### TASK DETAILS
Everything from the first line of the material below through the line containing "(** The virtual methods of a parent" is to be printed exactly, and nothing more.

### SOURCE MATERIAL
########

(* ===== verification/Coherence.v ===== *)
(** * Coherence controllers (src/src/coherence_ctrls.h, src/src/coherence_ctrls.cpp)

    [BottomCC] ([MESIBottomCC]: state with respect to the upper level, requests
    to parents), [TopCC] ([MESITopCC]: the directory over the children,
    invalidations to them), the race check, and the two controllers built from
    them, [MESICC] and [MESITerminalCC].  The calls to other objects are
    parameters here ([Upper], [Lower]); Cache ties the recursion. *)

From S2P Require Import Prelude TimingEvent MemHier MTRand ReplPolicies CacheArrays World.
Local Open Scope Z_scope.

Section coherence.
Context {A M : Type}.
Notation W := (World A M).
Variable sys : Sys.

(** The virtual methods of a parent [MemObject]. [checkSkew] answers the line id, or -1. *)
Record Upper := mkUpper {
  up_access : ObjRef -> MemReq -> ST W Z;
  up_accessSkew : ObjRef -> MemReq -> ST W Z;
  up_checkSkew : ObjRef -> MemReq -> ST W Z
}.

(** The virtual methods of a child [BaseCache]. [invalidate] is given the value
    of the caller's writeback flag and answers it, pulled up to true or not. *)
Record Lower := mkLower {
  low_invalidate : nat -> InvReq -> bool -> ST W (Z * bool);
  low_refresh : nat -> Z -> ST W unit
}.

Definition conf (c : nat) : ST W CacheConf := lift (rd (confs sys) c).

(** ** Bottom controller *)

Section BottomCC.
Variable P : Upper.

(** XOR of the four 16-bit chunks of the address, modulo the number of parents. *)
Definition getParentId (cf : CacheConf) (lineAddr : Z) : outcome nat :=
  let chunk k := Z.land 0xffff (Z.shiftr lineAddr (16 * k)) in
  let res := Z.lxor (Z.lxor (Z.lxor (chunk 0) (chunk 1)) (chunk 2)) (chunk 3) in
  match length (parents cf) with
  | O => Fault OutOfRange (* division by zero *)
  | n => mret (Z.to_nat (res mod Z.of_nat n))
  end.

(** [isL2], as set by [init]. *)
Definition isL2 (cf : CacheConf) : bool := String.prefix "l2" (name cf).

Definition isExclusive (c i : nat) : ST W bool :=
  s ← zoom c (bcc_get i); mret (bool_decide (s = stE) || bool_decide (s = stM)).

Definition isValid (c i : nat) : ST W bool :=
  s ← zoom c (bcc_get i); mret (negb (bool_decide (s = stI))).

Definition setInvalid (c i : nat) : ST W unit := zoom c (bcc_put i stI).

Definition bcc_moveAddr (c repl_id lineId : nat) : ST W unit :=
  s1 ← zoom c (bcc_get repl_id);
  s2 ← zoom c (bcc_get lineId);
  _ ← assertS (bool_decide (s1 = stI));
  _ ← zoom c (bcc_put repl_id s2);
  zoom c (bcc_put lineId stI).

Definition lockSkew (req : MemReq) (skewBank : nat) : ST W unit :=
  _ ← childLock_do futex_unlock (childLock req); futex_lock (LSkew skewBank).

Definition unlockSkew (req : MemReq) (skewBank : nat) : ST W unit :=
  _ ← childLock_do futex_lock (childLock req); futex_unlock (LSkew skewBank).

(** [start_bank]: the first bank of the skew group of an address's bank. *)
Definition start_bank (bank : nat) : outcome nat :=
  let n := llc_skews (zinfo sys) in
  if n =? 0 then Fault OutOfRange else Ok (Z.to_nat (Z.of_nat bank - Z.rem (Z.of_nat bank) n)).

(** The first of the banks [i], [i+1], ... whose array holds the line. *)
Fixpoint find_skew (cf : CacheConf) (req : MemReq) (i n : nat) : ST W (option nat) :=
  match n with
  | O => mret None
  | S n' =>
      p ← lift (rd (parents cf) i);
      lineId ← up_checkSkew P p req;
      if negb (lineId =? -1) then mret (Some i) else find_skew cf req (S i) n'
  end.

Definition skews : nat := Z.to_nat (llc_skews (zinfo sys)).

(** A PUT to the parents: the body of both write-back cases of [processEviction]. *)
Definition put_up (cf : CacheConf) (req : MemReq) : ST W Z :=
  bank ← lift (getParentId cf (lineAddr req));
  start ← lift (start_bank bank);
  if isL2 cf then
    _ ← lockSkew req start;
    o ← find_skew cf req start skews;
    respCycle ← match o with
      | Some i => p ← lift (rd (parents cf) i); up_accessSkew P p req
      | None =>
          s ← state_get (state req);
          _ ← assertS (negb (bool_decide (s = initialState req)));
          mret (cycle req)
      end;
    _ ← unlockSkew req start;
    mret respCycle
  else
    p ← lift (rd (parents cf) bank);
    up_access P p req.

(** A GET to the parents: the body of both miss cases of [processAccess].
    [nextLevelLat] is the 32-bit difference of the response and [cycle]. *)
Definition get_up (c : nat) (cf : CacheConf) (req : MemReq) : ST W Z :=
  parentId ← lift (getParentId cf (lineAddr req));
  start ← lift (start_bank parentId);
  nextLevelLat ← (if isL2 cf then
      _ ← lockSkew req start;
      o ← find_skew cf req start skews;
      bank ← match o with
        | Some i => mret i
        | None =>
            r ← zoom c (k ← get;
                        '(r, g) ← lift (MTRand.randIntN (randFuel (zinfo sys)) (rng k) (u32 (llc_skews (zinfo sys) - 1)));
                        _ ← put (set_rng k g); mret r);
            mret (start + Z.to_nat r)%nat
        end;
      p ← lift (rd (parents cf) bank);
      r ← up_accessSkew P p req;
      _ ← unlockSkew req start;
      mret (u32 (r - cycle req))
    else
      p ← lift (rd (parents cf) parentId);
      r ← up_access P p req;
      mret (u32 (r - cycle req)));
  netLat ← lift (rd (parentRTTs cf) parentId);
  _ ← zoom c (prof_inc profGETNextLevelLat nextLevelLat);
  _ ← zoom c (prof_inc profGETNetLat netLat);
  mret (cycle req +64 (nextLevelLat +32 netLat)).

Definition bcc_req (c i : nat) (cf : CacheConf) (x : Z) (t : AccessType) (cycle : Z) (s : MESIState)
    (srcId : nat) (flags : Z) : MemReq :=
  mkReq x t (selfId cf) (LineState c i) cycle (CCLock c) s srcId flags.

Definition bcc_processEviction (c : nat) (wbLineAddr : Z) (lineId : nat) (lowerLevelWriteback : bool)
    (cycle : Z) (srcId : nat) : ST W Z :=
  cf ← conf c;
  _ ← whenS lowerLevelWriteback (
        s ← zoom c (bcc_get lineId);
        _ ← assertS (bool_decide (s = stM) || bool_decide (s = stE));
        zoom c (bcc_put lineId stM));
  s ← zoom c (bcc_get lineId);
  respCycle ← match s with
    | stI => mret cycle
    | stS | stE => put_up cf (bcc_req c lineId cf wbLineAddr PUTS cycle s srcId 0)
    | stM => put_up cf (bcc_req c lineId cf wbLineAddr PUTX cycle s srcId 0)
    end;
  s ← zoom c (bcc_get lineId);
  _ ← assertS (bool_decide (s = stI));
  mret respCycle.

########

### TASK ANSWER
(* ===== verification/Coherence.v ===== *)
(** * Coherence controllers (src/src/coherence_ctrls.h, src/src/coherence_ctrls.cpp)

    [BottomCC] ([MESIBottomCC]: state with respect to the upper level, requests
    to parents), [TopCC] ([MESITopCC]: the directory over the children,
    invalidations to them), the race check, and the two controllers built from
    them, [MESICC] and [MESITerminalCC].  The calls to other objects are
    parameters here ([Upper], [Lower]); Cache ties the recursion. *)

From S2P Require Import Prelude TimingEvent MemHier MTRand ReplPolicies CacheArrays World.
Local Open Scope Z_scope.

Section coherence.
Context {A M : Type}.
Notation W := (World A M).
Variable sys : Sys.

(** The virtual methods of a parent [MemObject]. [checkSkew] answers the line id, or -1. *)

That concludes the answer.